Certainly, but almost everything can be redefined as a problem, because almost everything can be a problem. In a given context.
For a problem you need a problem definition or things get very murky, very fast and you end in "just do the normal thing" territory, which is what I wanted to highlight with my comment above.
I'd love to see an experiment where they put one female in a class of men of various backgrounds and aspirations. Perhaps: liberal arts class, Ag class, business class, etc. and see what happens.
I'd be willing to bet that the engineering class would be the most respectful.
I don't disagree with the thesis of the article, but the creators of the ENIAC were given no mention and they skipped right to the 'computer girls' as if they were fully responsible for it's genesis.
Because the article isn't about the ENIAC at all. It's about how programming transitioned from being a menial (and thus women's) job, to a prestigious (and thus male) job.
Programming was a 'women's job' at the time because men were intended for combat. It's exactly the same reason women were working in factories which, in peacetime, was traditionally a men's job.

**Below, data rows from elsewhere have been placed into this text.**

Lemma in_run_true r v : in_run r v = true <-> vcn r <= v < vcn r + rlen r.
Proof. unfold in_run. lia. Qed.
Lemma in_run_false r v : in_run r v = false <-> ~ (vcn r <= v < vcn r + rlen r).
Proof. unfold in_run. lia. Qed.

(** A cluster is found in exactly the runs whose range holds it. *)
Lemma find_lcn_out v0 l e v : contig v0 l e -> ~ (v0 <= v < e) -> find_lcn l v = None.
Proof.
  revert v0. induction l as [|r l IH]; intros v0; cbn; [done|].
  intros (<- & Hr & H) Hv. pose proof (contig_le _ _ _ H).
  destruct (in_run r v) eqn:E.
  - apply in_run_true in E. lia.
  - apply (IH _ H). lia.
Qed.

Lemma find_lcn_in v0 l e v : contig v0 l e -> v0 <= v < e -> exists x, find_lcn l v = Some x.
Proof.
  revert v0. induction l as [|r l IH]; intros v0; cbn; [lia|].
  intros (<- & Hr & H) Hv. destruct (in_run r v) eqn:E; [eauto|].
  apply in_run_false in E. apply (IH _ H). lia.
Qed.

(** The loop of the lookup, from a run on. *)
Lemma vcn_to_lcn_from_ok v0 l t pad v :
  contig v0 l (vcn t) -> rlen t = 0 -> lcn t < 0 -> v0 <= v ->
  vcn_to_lcn_from (l ++ t :: pad) v = Ret (lcn_of l t v).
Proof.
  intros Hc Ht Hl Hv. unfold lcn_of. revert v0 Hc Hv. induction l as [|r l IH]; intros v0 Hc Hv; cbn.
  - cbn in Hc. subst v0. rewrite Ht. cbn. f_equal.
    destruct (Z.ltb_spec (lcn t) 0), (Z.leb_spec (vcn t) v); done || lia.
  - destruct Hc as (<- & Hr & Hc). destruct (Z.eqb_spec (rlen r) 0); [lia|].
    assert (exists n, rd (l ++ t :: pad) 0 = Ret n /\ vcn n = vcn r + rlen r) as (n' & Hn & En).
    { destruct l as [|r2 l]; cbn in *; eexists; (split; [reflexivity|]); naive_solver. }
    rewrite Hn. cbn. rewrite En. destruct (in_run r v) eqn:E.
    + apply in_run_true in E. destruct (Z.ltb_spec v (vcn r + rlen r)); [|lia]. done.
    + apply in_run_false in E. destruct (Z.ltb_spec v (vcn r + rlen r)); [lia|].
      apply (IH _ Hc). lia.
Qed.

Lemma rl_ok_first rl l t v0 : rl_ok rl l t v0 -> exists r, rd rl 0 = Ret r /\ vcn r = v0.
Proof.
  intros [[pad ->] Hc _ _]. destruct l as [|r l]; cbn in *; eexists; (split; [reflexivity|]);
    naive_solver.
Qed.

(** [ntfs_rl_vcn_to_lcn] computes the map that a well-formed run list
    stands for: the cluster of the run that holds the vcn, the special value
    of a hole or unmapped run, LCN_ENOENT before the first run, the
    terminator's value past the last one, LCN_EINVAL for a negative vcn. *)
Theorem vcn_to_lcn_spec rl l t v0 v :
  rl_ok rl l t v0 ->
  ntfs_rl_vcn_to_lcn (Some rl) v = Ret (if v <? 0 then LCN_EINVAL else lcn_of l t v).
Proof.
  intros Hok. destruct (rl_ok_first _ _ _ _ Hok) as (r0 & E0 & Ev).
  destruct Hok as [[pad ->] Hc Ht Hl]. unfold ntfs_rl_vcn_to_lcn.
  destruct (Z.ltb_spec v 0); [done|]. ostep E0. rewrite Ev.
  destruct (Z.ltb_spec v v0).
  - unfold lcn_of. rewrite (find_lcn_out _ _ _ _ Hc) by lia.
    pose proof (contig_le _ _ _ Hc). destruct (Z.leb_spec (vcn t) v); [lia|done].
  - by apply (vcn_to_lcn_from_ok v0).
Qed.

(** A run list used by the witnesses: clusters 0-3 at 100, a hole 4-9, and
    clusters 10-11 at 50. *)
Definition ex_runs : runlist := [mkrun 0 100 4; mkrun 4 LCN_HOLE 6; mkrun 10 50 2].
Definition ex_end : run := mkrun 12 LCN_ENOENT 0.
Definition ex_rl : runlist := ex_runs ++ ex_end :: replicate 166 (mkrun 0 0 0).

Lemma ex_rl_ok : rl_ok ex_rl ex_runs ex_end 0.
Proof. split; cbn; [by eexists|lia|done|done]. Defined.

Lemma vcn_to_lcn_spec_witness : ntfs_rl_vcn_to_lcn (Some ex_rl) 11 = Ret 51.
Proof. refine (eq_trans (vcn_to_lcn_spec _ _ _ _ 11 ex_rl_ok) _). vm_compute. reflexivity. Defined.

This is not to say that it was right, but at the same time it wasn't due to lesser ability... it was because they were still at home and not delivering the munitions whose trajectory they were calculating.
I would like to add that suggesting that the majority of programmers were/are the 'majority' (in a societal sense) in the west is also disingenuous. It seems a bit self-serving for the author to not mention that technology, even at the time, was a place where many homosexual but otherwise 'socially-awkward, white, male programmers' thrived and made incredible bounds. If you think women suffered from marginalisation in the 40s and 50s (they did)... imagine being a homosexual.
Whether the article is about the ENIAC or not, you need to consider all facts when you make a factual statement, even if they do not serve your thesis.
Edit: sorry if I'm a bit passionate about this... I wrote my grade 5 speech on the ENIAC and I've always held the men and women who designed and operated it in incredibly high esteem. Some crazy old man said something once about 'standing on the shoulders of giants' and I feel that is very relevant when discussing the ENIAC.
The facts don't back this up the assertion that this was an inherently transitory effect. Women fell out of computer science starting 1985, and hasn't gained any year since.[0]
Turing was prosecuted as soon as his usefulness in the war effort ended, so I don't think they made that many bounds. And if we're going to have a good ol' oppression-off how about blacks? They weren't anywhere in programming, and sadly still aren't.
I have to disagree with you. I'm from Africa, and I can point you to many African programmers.
Maybe in your country where blacks is a minority(?) you don't see black programmers. But in the last 10 years of my programming career. I worked next to black competent peers.
You're right. I did make a US centric statement. I think in my university career there was never more than 2 in my department in one year, and 1 of them was an African international student.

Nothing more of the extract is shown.